Édouard dahome, un guadeloupéen à la tête du ministère de l’énergie, de l’eau et des mines au Bénin
Édouard Dahome, l’expert antillais qui marque l’histoire du Bénin
Une page inédite s’écrit dans les annales politiques du Bénin. Le pays d’Afrique de l’Ouest vient de nommer à un poste clé une personnalité dont les racines plongent jusqu’à la Guadeloupe : Édouard Dahome, originaire de Basse-Terre.
Ce polytechnicien et ancien cadre d’EDF intègre désormais le gouvernement béninois dirigé par Romuald Wadagni, en tant que ministre de l’Énergie, de l’Eau et des Mines. Une nomination qui dépasse le simple cadre administratif pour incarner une reconnexion symbolique entre l’Afrique et les Antilles.
Un parcours entre deux rives de l’Atlantique
Originaire de Basse-Terre, Édouard Dahome incarne une nouvelle génération de talents guadeloupéens qui s’illustrent en Afrique. Son profil, façonné par une formation d’excellence en France, le place au cœur des enjeux stratégiques du Bénin.
Cette nomination résonne comme un pont entre l’histoire coloniale et les dynamiques contemporaines. Elle rappelle que les liens entre les Antilles et l’Afrique de l’Ouest ne sont pas seulement mémoriels, mais aussi économiques, politiques et identitaires.
Une fierté partagée et des perspectives renforcées
Au-delà des frontières béninoises, cette annonce suscite une vague de fierté dans les Antilles françaises.
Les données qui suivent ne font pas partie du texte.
(** * okx_snipe_bot: the price-triggered buy loop of [snipe_bot.py] and the
    entry point of [main.py], embedded as state-passing functions.

    Layout of the development:
    - [PyFloat]: Python floats (IEEE 754 binary64) with the operators,
      the ["{:.4f}"] formatting and the [float()] conversion the bot uses;
    - exceptions, the result type and the state/exception monad [M];
    - the exchange client as a [world] of scripted replies and a [state]
      holding call counters and the trace of external calls;
    - [SnipeBot]: the methods defined inside [class SnipeBot];
    - the module-level functions [run] and [place_order];
    - attribute lookup and the entry point [main];
    - the properties. *)

From Stdlib Require Import ZArith List String Ascii Bool Lia.
From Stdlib Require Import SpecFloat DecimalString.
Import ListNotations.

Set Implicit Arguments.

(* ================================================================== *)
(** * Python floats *)
(* ================================================================== *)

Module PyFloat.

Local Open Scope string_scope.
Local Open Scope Z_scope.

(** A Python float is an IEEE 754 binary64 value: a [spec_float] that
    is canonical for [prec] and [emax] ([valid_binary]). The operations
    below return canonical values; the properties are proved for every
    [spec_float]. *)
Definition float := spec_float.

Definition prec : Z := 53.
Definition emax : Z := 1024.

Definition pos_zero : float := S754_zero false.

(** The nearest binary64 value (ties to even) to the rational [n / d],
    carrying the sign [neg]: this is what [float()] makes of a decimal
    text and what the reader makes of a literal. *)
Definition of_ratio (neg : bool) (n : N) (d : positive) : float :=
  match n with
  | N0 => S754_zero neg
  | Npos p =>
      let '(q, e, l) := SFdiv_core_binary prec emax (Zpos p) 0 (Zpos d) 0 in
      binary_round_aux prec emax neg q e l
  end.

(** [x / y] on two floats once [y] is known to be non-zero. *)
Definition div (x y : float) : float := SFdiv prec emax x y.
Definition mul (x y : float) : float := SFmul prec emax x y.

(** [x == y], [x < y], [x <= y]: false whenever a NaN is involved. *)
Definition eqb (x y : float) : bool := SFeqb x y.
Definition ltb (x y : float) : bool := SFltb x y.
Definition leb (x y : float) : bool := SFleb x y.

(** [bool(x)]: a float is falsy exactly when it equals zero. *)
Definition truthy (x : float) : bool := negb (eqb x pos_zero).

(** [max(a, b)] of the built-in: [b] replaces [a] only when [b > a]. *)
Definition max (a b : float) : float := if ltb a b then b else a.

(** Quotient [n / d] with the remainder rounded half to even. *)
Definition div_half_even (n d : Z) : Z :=
  let q := n / d in
  let r := n mod d in
  match 2 * r ?= d with
  | Lt => q
  | Gt => q + 1
  | Eq => if Z.even q then q else q + 1
  end.

(** The text produced by ["{:.4f}".format(x)]: ["nan"], ["inf"],
    ["-inf"], or a sign followed by the decimal expansion of
    [ten_thousandths / 10000] with exactly four digits after the point.
    The conversion is correctly rounded, half to even, from the exact
    binary value of [x]. *)
Inductive fixed4 :=
| F4_nan
| F4_inf (neg : bool)
| F4_num (neg : bool) (ten_thousandths : N).

Definition format_4f (x : float) : fixed4 :=
  match x with
  | S754_nan => F4_nan
  | S754_infinity s => F4_inf s
  | S754_zero s => F4_num s 0
  | S754_finite s m e =>
      F4_num s (Z.to_N
        match e with
        | Zneg p => div_half_even (Zpos m * 10000) (2 ^ Zpos p)
        | _ => Zpos m * 10000 * 2 ^ e
        end)
  end.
Elle symbolise l’émergence d’une diaspora afro-caribéenne de plus en plus active dans les sphères décisionnelles du continent africain.
Pour les Guadeloupéens, cette nomination est bien plus qu’un simple fait divers politique. Elle représente une opportunité de renforcer les échanges entre les deux régions, qu’il s’agisse de coopération économique, de transferts de compétences ou de projets culturels.
Cette présence guadeloupéenne dans un gouvernement africain illustre également une tendance plus large : celle d’un renouveau des relations entre l’Afrique et ses diasporas. De plus en plus d’Antillais, de Guyanais ou de Martiniquais investissent le continent africain, que ce soit par le biais de naturalisations, de partenariats entrepreneuriaux ou de collaborations institutionnelles.
Une chose est sûre : Édouard Dahome ne sera pas le dernier à tracer ce chemin. Son parcours pourrait bien inspirer d’autres talents à suivre ses traces, renforçant ainsi les liens entre l’Afrique et les Antilles.